'''

(* ===== verification/BitassetEval.v ===== *)
(** * The evaluators of market issued assets

    The rest of chain/asset_evaluator.cpp: the options, the feed producers and
    the feeds of a market issued asset, forced and global settlement, and the
    claims of an issuer. *)

From S2P Require Import Prelude Ext Config Asset Objects Parameters Governance Blocks Names Operations Validation Fees Ledger Database Balance Market Matching OrderBook Feeds Evaluator AssetEval.

Section bitasset_evaluators.
Context {X : Ext} {P : Packing} {N : NthElement}.

(** ** asset_update_bitasset_evaluator *)

(** The assets backed by [a]: [equal_range] of the index
    [by_short_backing_asset]. *)
Definition backed_by (a : Z) (s : database) : list asset_bitasset_data_object :=
  List.filter (λ b, bo_short_backing_asset (bd_options b) =? a)
              (map snd (map_to_list (d_bitassets s))).

Fixpoint check_children (children : list asset_bitasset_data_object) (new_backing : Z)
    (new_backing_asset : asset_object) (after_hf_922_931 : bool) : DB unit :=
  match children with
  | [] => ret tt
  | b :: children' =>
    let! child := get_asset (bd_asset_id b) in
    require! negb after_hf_922_931 ||
             (negb (bd_asset_id b =? new_backing) &&
              negb (as_issuer child =? GRAPHENE_COMMITTEE_ACCOUNT) &&
              negb (is_market_issued new_backing_asset)) in
    check_children children' new_backing new_backing_asset after_hf_922_931
  end.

'''

* _AIM OF THE EXERCISE_:
Everything in the records must be returned exactly.

* _EXERCISE RESPONSE_:
(* ===== verification/BitassetEval.v ===== *)
(** * The evaluators of market issued assets

    The rest of chain/asset_evaluator.cpp: the options, the feed producers and
    the feeds of a market issued asset, forced and global settlement, and the
    claims of an issuer. *)

From S2P Require Import Prelude Ext Config Asset Objects Parameters Governance Blocks Names Operations Validation Fees Ledger Database Balance Market Matching OrderBook Feeds Evaluator AssetEval.

Section bitasset_evaluators.
Context {X : Ext} {P : Packing} {N : NthElement}.

(** ** asset_update_bitasset_evaluator *)

(** The assets backed by [a]: [equal_range] of the index
    [by_short_backing_asset]. *)
Definition backed_by (a : Z) (s : database) : list asset_bitasset_data_object :=
  List.filter (λ b, bo_short_backing_asset (bd_options b) =? a)
              (map snd (map_to_list (d_bitassets s))).

Fixpoint check_children (children : list asset_bitasset_data_object) (new_backing : Z)
    (new_backing_asset : asset_object) (after_hf_922_931 : bool) : DB unit :=
  match children with
  | [] => ret tt
  | b :: children' =>
    let! child := get_asset (bd_asset_id b) in
    require! negb after_hf_922_931 ||
             (negb (bd_asset_id b =? new_backing) &&
              negb (as_issuer child =? GRAPHENE_COMMITTEE_ACCOUNT) &&
              negb (is_market_issued new_backing_asset)) in
    check_children children' new_backing new_backing_asset after_hf_922_931
  end.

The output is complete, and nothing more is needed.